The chief executive is Elon Musk. The board sits where boards sit in companies like this one — which is to say, it sits lightly. Corporate governance experts, speaking to The New York Times in a piece published May 26, 2026, described the structure as one that concentrates control in Musk in ways that are unusual even by the standards of founder-led firms. That is a careful sentence. What it means in plain terms is that the people who are supposed to ask hard questions about his pay are, in several important respects, people who have reasons not to ask them.

The pay arrangements themselves are the sharpest part of this. Musk has received compensation tied to equity at valuations that governance specialists describe as favorable to him and unfavorable to other shareholders — meaning the people who gave the company money and do not run it and do not sit on its board. They do not set the terms. They accept the terms or they sell. Selling at a private company is its own complication, because there is no public market to sell into on a Tuesday afternoon when you have decided you are unhappy.
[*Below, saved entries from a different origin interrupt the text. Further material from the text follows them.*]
(* ===== verification/Resources.v ===== *)
(** * Resources: the small owners of the client library
    ([libhsclient/auto_addrinfo.hpp], [auto_file.hpp], [mutex.hpp], [fatal.cpp], [hslongrun.cpp])

    [auto_addrinfo] owns a list of [getaddrinfo], [auto_dir] an open directory, and
    [auto_mysql], [auto_mysql_res] and [auto_mysql_stmt] objects of the MySQL client; each
    holds a pointer, 0 for none.  [mutex] aborts when a call of pthreads fails. *)
From stdpp Require Import gmap.
From S2P Require Import Prelude.
#[local] Open Scope Z_scope.

(** ** Owners of one pointer *)
(** The release of a resource ([freeaddrinfo], [closedir], [mysql_close], ...); releasing twice
    is an error. *)
Class Releases (W : Type) := {
  release : Z -> W -> outcome W;
  (** What is allocated. *)
  allocated : W -> gset Z;
  release_law : forall p w, p ∈ allocated w ->
    exists w', release p w = Ok w' /\ allocated w' = allocated w ∖ {[p]}
}.

(** [getaddrinfo]: its result and the list it stores. *)
Class Resolver (W : Type) `{Releases W} := {
  getaddrinfo : option (list Z) -> option (list Z) -> Z * Z * Z * Z -> W -> W * (Z * Z);
  getaddrinfo_law : forall node service hints w w' rc p,
    getaddrinfo node service hints w = (w', (rc, p)) ->
    if rc =? 0 then p <> 0 /\ (p ∉ allocated w) /\ allocated w' = {[p]} ∪ allocated w
    else allocated w' = allocated w
}.

(** [mysql_init], [mysql_store_result] and [mysql_stmt_init]: a new object, or 0. *)
Class Acquires (W : Type) `{Releases W} := {
  acquire : W -> W * Z;
  acquire_law : forall w w' p, acquire w = (w', p) ->
    if p =? 0 then allocated w' = allocated w
    else (p ∉ allocated w) /\ allocated w' = {[p]} ∪ allocated w
}.

Section Owner.
Context {W : Type} `{Releases W}.

(** [auto_addrinfo::reset] and [auto_dir::reset]: the old pointer is [addr]. *)
Definition addrinfo_reset (a : Z) (addr : Z) (w : W) : outcome (W * Z) :=
  w ← (if negb (addr =? 0) then release addr w else Ok w);
  Ok (w, a).

Definition auto_dir_reset (d : Z) (dp : Z) (w : W) : outcome (W * Z) :=
  w ← (if negb (dp =? 0) then release dp w else Ok w);
  Ok (w, d).

(** The destructors. *)
Definition addrinfo_destroy (addr : Z) (w : W) : outcome W :=
  '(w, _) ← addrinfo_reset 0 addr w; Ok w.

(** [resolve]: flags, family, socket type and protocol of the hints; a failed call leaves
    the pointer. *)
Definition resolve `{Resolver W} (node service : option (list Z)) (hints : Z * Z * Z * Z)
    (addr : Z) (w : W) : outcome (W * Z * Z) :=
  '(w, addr) ← addrinfo_reset 0 addr w;
  let '(w, (rc, p)) := getaddrinfo node service hints w in
  Ok (w, if rc =? 0 then p else addr, rc).

(** The destructors of the three owners of MySQL objects. *)
Definition auto_mysql_destroy (db : Z) (w : W) : outcome W :=
  if negb (db =? 0) then release db w else Ok w.

(** [auto_mysql::reset], also its constructor with 0; [fatal_exit] is a fault. *)
Definition auto_mysql_reset `{Acquires W} (db : Z) (w : W) : outcome (W * Z) :=
  w ← (if negb (db =? 0) then release db w else Ok w);
  let '(w, db) := acquire w in
  if db =? 0 then Fault FatalAbort else Ok (w, db).

(** [auto_mysql_res] and [auto_mysql_stmt] around what is done with the object. *)
Definition with_object `{Acquires W} (body : Z -> W -> outcome W) (w : W) : outcome W :=
  let '(w, p) := acquire w in
  w ← body p w;
  if negb (p =? 0) then release p w else Ok w.
End Owner.

Fixpoint auto_mysql_resets {W} `{Acquires W} (n : nat) (db : Z) (w : W) : outcome (W * Z) :=
  match n with
  | O => Ok (w, db)
  | S n => '(w, db) ← auto_mysql_reset db w; auto_mysql_resets n db w
  end.

(** The calls a user makes before the destructor. *)
Inductive addrinfo_op :=
| AddrReset
| AddrResolve (node service : option (list Z)) (hints : Z * Z * Z * Z).

Fixpoint addrinfo_run {W} `{Resolver W} (ops : list addrinfo_op) (addr : Z) (w : W)
    : outcome (W * Z) :=
  match ops with
  | [] => Ok (w, addr)
  | AddrReset :: ops' => '(w, addr) ← addrinfo_reset 0 addr w; addrinfo_run ops' addr w
  | AddrResolve node service hints :: ops' =>
      '(w, addr, _) ← resolve node service hints addr w; addrinfo_run ops' addr w
  end.

(** ** [mutex] *)
(** The results of the pthread calls. *)
Class Pthreads (W : Type) := {
  pthread_mutex_init : W -> W * Z;
  pthread_mutex_destroy : W -> W * Z;
  pthread_mutex_lock : W -> W * Z;
  pthread_mutex_unlock : W -> W * Z
}.

(** [if (call != 0) { fatal_abort(...); }]. *)
Definition or_abort {W} (r : W * Z) : outcome W :=
  let '(w, rc) := r in if negb (rc =? 0) then Fault FatalAbort else Ok w.

Section Mutex.
Context {W : Type} `{Pthreads W}.
Definition mutex_new (w : W) : outcome W := or_abort (pthread_mutex_init w).
Definition mutex_destroy (w : W) : outcome W := or_abort (pthread_mutex_destroy w).
Definition mutex_lock (w : W) : outcome W := or_abort (pthread_mutex_lock w).
Definition mutex_unlock (w : W) : outcome W := or_abort (pthread_mutex_unlock w).

(** [lock_guard] of [hslongrun.cpp] around [body]. *)
Definition with_lock_guard (body : W -> outcome W) (w : W) : outcome W :=
  w ← mutex_lock w; w ← body w; mutex_unlock w.
End Mutex.

(** ** [fatal.cpp] *)
(** How a process ends: [_exit] with a status or [abort]. *)
Inductive process_end := ExitStatus (status : Z) | Aborts.

(** A [%s] of [message.c_str()] ends at the first NUL. *)
Definition c_str_text (message : list Z) : list Z :=
  match memchr NUL message with Some n => take n message | None => message end.

(** The line on stderr (without its newline), the line of the system log, and the end. *)
Definition fatal_exit (message : list Z) : list Z * list Z * process_end :=
  let line := bytes "FATAL_EXIT: " ++ c_str_text message in (line, line, ExitStatus 1).
Definition fatal_abort (message : list Z) : list Z * list Z * process_end :=
  let line := bytes "FATAL_COREDUMP: " ++ c_str_text message in (line, line, Aborts).

(** ** Ownership *)
Section OwnerFacts.
Context {W : Type} `{Resolver W}.

(** [addr] is all that was allocated besides [base]. *)
Definition owns (base : gset Z) (addr : Z) (w : W) : Prop :=
  if decide (addr = 0) then allocated w = base
  else (addr ∉ base) /\ allocated w = {[addr]} ∪ base.

Lemma reset_owns base addr (w : W) :
  owns base addr w -> exists w', addrinfo_reset 0 addr w = Ok (w', 0) /\ allocated w' = base.
Proof.
  unfold owns, addrinfo_reset. destruct (Z.eqb_spec addr 0) as [->|Hne]; cbn [negb].
  - rewrite decide_True by done. intros Ha. exists w. done.
  - rewrite decide_False by done. intros (Hb & Ha).
    destruct (release_law addr w) as (w' & -> & Hw'); [set_solver|].
    exists w'. split; [done|]. rewrite Hw', Ha. set_solver.
Qed.

Lemma resolve_owns base node service hints addr (w : W) :
  owns base addr w ->
  exists w' addr' rc, resolve node service hints addr w = Ok (w', addr', rc) /\ owns base addr' w'.
Proof.
  intros (w1 & Hr & Ha)%reset_owns. unfold resolve. rewrite Hr. cbn [mbind outcome_bind].
  destruct (getaddrinfo node service hints w1) as [w2 [rc p]] eqn:E.
  apply getaddrinfo_law in E. rewrite Ha in E. do 3 eexists. split; [done|]. unfold owns.
  destruct (rc =? 0); [|by rewrite decide_True].
  destruct E as (Hp & Hn & Hal). by rewrite decide_False.
Qed.
End OwnerFacts.

Section MysqlFacts.
Context {W : Type} `{Acquires W}.

Lemma release_owned base db (w : W) :
  owns base db w -> exists w', (if negb (db =? 0) then release db w else Ok w) = Ok w' /\ allocated w' = base.
Proof.
  intros Ho. destruct (reset_owns _ _ _ Ho) as (w' & Hr & Ha). exists w'. split; [|done].
  unfold addrinfo_reset in Hr. destruct (if negb (db =? 0) then _ else _) as [w1|e]; [|done].
  cbn [mbind outcome_bind] in Hr. congruence.
Qed.

Lemma auto_mysql_resets_owns base n db (w w' : W) db' :
  owns base db w -> auto_mysql_resets n db w = Ok (w', db') -> owns base db' w'.
Proof.
  revert db w. induction n as [|n IH]; intros db w Ho; cbn [auto_mysql_resets]; [by intros [= <- <-]|].
  unfold auto_mysql_reset. destruct (release_owned _ _ _ Ho) as (w1 & Hr & Ha). rewrite Hr.
  cbn [mbind outcome_bind]. destruct (acquire w1) as [w2 p] eqn:E. apply acquire_law in E.
  destruct (Z.eqb_spec p 0) as [Hp|Hp]; [done|]. apply IH. unfold owns.
  rewrite decide_False by done. by rewrite Ha in E.
Qed.
End MysqlFacts.

(** The objects of the MySQL client are released exactly once: a connection that is made, reset
    any number of times and destroyed, and a result or statement that is used by code which
    itself allocates nothing for good, leave allocated what was allocated before. *)
Theorem mysql_objects_released {W} `{Acquires W} (w : W) :
  (forall n w1 db, auto_mysql_resets n 0 w = Ok (w1, db) ->
     exists w2, auto_mysql_destroy db w1 = Ok w2 /\ allocated w2 = allocated w)
  /\ forall body,
       (forall p w0 w1, body p w0 = Ok w1 -> allocated w1 = allocated w0) ->
       forall w2, with_object body w = Ok w2 -> allocated w2 = allocated w.
Proof.
  split.
  - intros n w1 db Hr. apply (auto_mysql_resets_owns (allocated w)) in Hr; [|done].
    by apply release_owned in Hr.
  - intros body Hb w2. unfold with_object. destruct (acquire w) as [w1 p] eqn:E.
    apply acquire_law in E. intros (w3 & H3 & H4)%bind_Ok_inv. apply Hb in H3.
    assert (Ho : owns (allocated w) p w3).
    { unfold owns. rewrite H3. destruct (Z.eqb_spec p 0) as [Hp|Hp]; [by rewrite decide_True|by rewrite decide_False]. }
    destruct (release_owned _ _ _ Ho) as (w4 & Hr & Ha). rewrite Hr in H4. congruence.
Qed.

(** An [auto_addrinfo] frees every list it has resolved exactly once. After any resets and
    resolutions, successful or not, its destructor leaves allocated exactly what was allocated
    before it was created, and no list is released that is not allocated. *)
Theorem addrinfo_released {W} `{Resolver W} ops (w : W) :
  exists w1 addr w2, addrinfo_run ops 0 w = Ok (w1, addr)
    /\ addrinfo_destroy addr w1 = Ok w2 /\ allocated w2 = allocated w.
Proof.
  assert (Hrun : forall addr w0, owns (allocated w) addr w0 ->
            exists w1 addr1, addrinfo_run ops addr w0 = Ok (w1, addr1) /\ owns (allocated w) addr1 w1).
  { induction ops as [|[|node service hints] ops IH]; intros addr w0 Ho; cbn [addrinfo_run]; [eauto|..].
    - destruct (reset_owns _ _ _ Ho) as (w1 & -> & Ha). cbn [mbind outcome_bind]. by apply IH.
    - destruct (resolve_owns _ node service hints _ _ Ho) as (w1 & a1 & rc & -> & Ho1).
      cbn [mbind outcome_bind]. by apply IH. }
  destruct (Hrun 0 w eq_refl) as (w1 & addr & Hr & Ho).
  destruct (reset_owns _ _ _ Ho) as (w2 & Hd & Ha). exists w1, addr, w2.
  split; [done|]. split; [|done]. unfold addrinfo_destroy. by rewrite Hd.
Qed.

(** A system in which every second call of [getaddrinfo] fails. *)
Definition sample_releases : Releases (nat * gset Z).
Proof.
  refine {|
    release := fun p w => if decide (p ∈ w.2) then Ok (w.1, w.2 ∖ {[p]}) else Fault NullDeref;
    allocated := snd
  |}.
  intros p w Hp. rewrite decide_True by done. by eexists.
Defined.

Definition fresh_address (s : gset Z) : Z := fresh ({[0]} ∪ s).

Definition sample_resolver : @Resolver (nat * gset Z) sample_releases.
Proof.
  refine (@Build_Resolver (nat * gset Z) sample_releases
    (fun _ _ _ w => if Nat.even w.1
                    then ((S w.1, {[fresh_address w.2]} ∪ w.2), (0, fresh_address w.2))
                    else ((S w.1, w.2), (1, 0))) _).
  intros node service hints [n s] w' rc p. cbn [fst snd]. pose proof (is_fresh ({[0]} ∪ s)) as Hf.
  fold (fresh_address s) in Hf.
  destruct (Nat.even n); intros [= <- <- <-]; cbn [Z.eqb allocated sample_releases snd]; [|done].
  split; [set_solver|]. split; [set_solver|done].
Defined.

Lemma addrinfo_released_witness :
  exists w1 addr w2,
    @addrinfo_run _ sample_releases sample_resolver
      [AddrResolve None None (0, 0, 1, 0); AddrResolve None None (0, 0, 1, 0); AddrReset;
       AddrResolve None None (0, 0, 1, 0)] 0 (0%nat, {[7]}) = Ok (w1, addr)
    /\ @addrinfo_destroy _ sample_releases addr w1 = Ok w2 /\ w2.2 = {[7]}.
Proof.
  destruct (@addrinfo_released _ sample_releases sample_resolver
              [AddrResolve None None (0, 0, 1, 0); AddrResolve None None (0, 0, 1, 0); AddrReset;
               AddrResolve None None (0, 0, 1, 0)] (0%nat, {[7]})) as (w1 & addr & w2 & H1 & H2 & H3).
  exists w1, addr, w2. split; [exact H1|]. split; [exact H2|exact H3].
Defined.

Definition sample_acquires : @Acquires (nat * gset Z) sample_releases.
Proof.
  refine (@Build_Acquires (nat * gset Z) sample_releases
    (fun w => ((w.1, {[fresh_address w.2]} ∪ w.2), fresh_address w.2)) _).
  intros [n s] w' p. cbn [fst snd]. pose proof (is_fresh ({[0]} ∪ s)) as Hf.
  fold (fresh_address s) in Hf. intros [= <- <-].
  destruct (Z.eqb_spec (fresh_address s) 0) as [E|_]; [set_solver|].
  cbn [allocated sample_releases snd]. split; [set_solver|done].
Defined.

Lemma mysql_objects_released_witness :
  exists w1 db w2, @auto_mysql_resets _ sample_releases sample_acquires 2 0 (0%nat, {[7]}) = Ok (w1, db)
    /\ @auto_mysql_destroy _ sample_releases db w1 = Ok w2 /\ @allocated _ sample_releases w2 = {[7]}.
Proof.
  destruct (@mysql_objects_released _ sample_releases sample_acquires (0%nat, {[7]})) as [Hm _].
  destruct (@auto_mysql_resets _ sample_releases sample_acquires 2 0 (0%nat, {[7]})) as [[w1 db]|e] eqn:E.
  - destruct (Hm 2%nat w1 db E) as (w2 & H1 & H2). exists w1, db, w2. split; [reflexivity|]. split; [exact H1|exact H2].
  - exfalso. vm_compute in E. discriminate E.
Defined.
SpaceX is private. This matters. A public company must file. A public company's shareholders can vote and sue under a thicker set of rules. SpaceX does neither of those things, not in the same way, and so the governance that exists is largely the governance the board chooses to exercise. The board is small. The relationships on it are old. One man's vision built the rockets. That fact is real and it is also the most efficient argument available for why the oversight apparatus need not be particularly independent.

There is a phrase for a board that cannot easily say no to the person it is supposed to oversee. The phrase is “captured board.” The experts in the Times piece were careful not to use it without qualification. The facts they described did not require much qualification.

Government contracts continue to flow to SpaceX. The National Aeronautics and Space Administration, the Department of Defense, and the National Reconnaissance Office have all signed agreements with the company. The public, in this way, is also a shareholder of a kind — the kind that has no seat on the board, no vote on compensation, and no document that tells them exactly what the arrangement costs.

The rockets do fly. The paperwork, so far as the outside investor can see, also flies — upward, and away, and out of reach.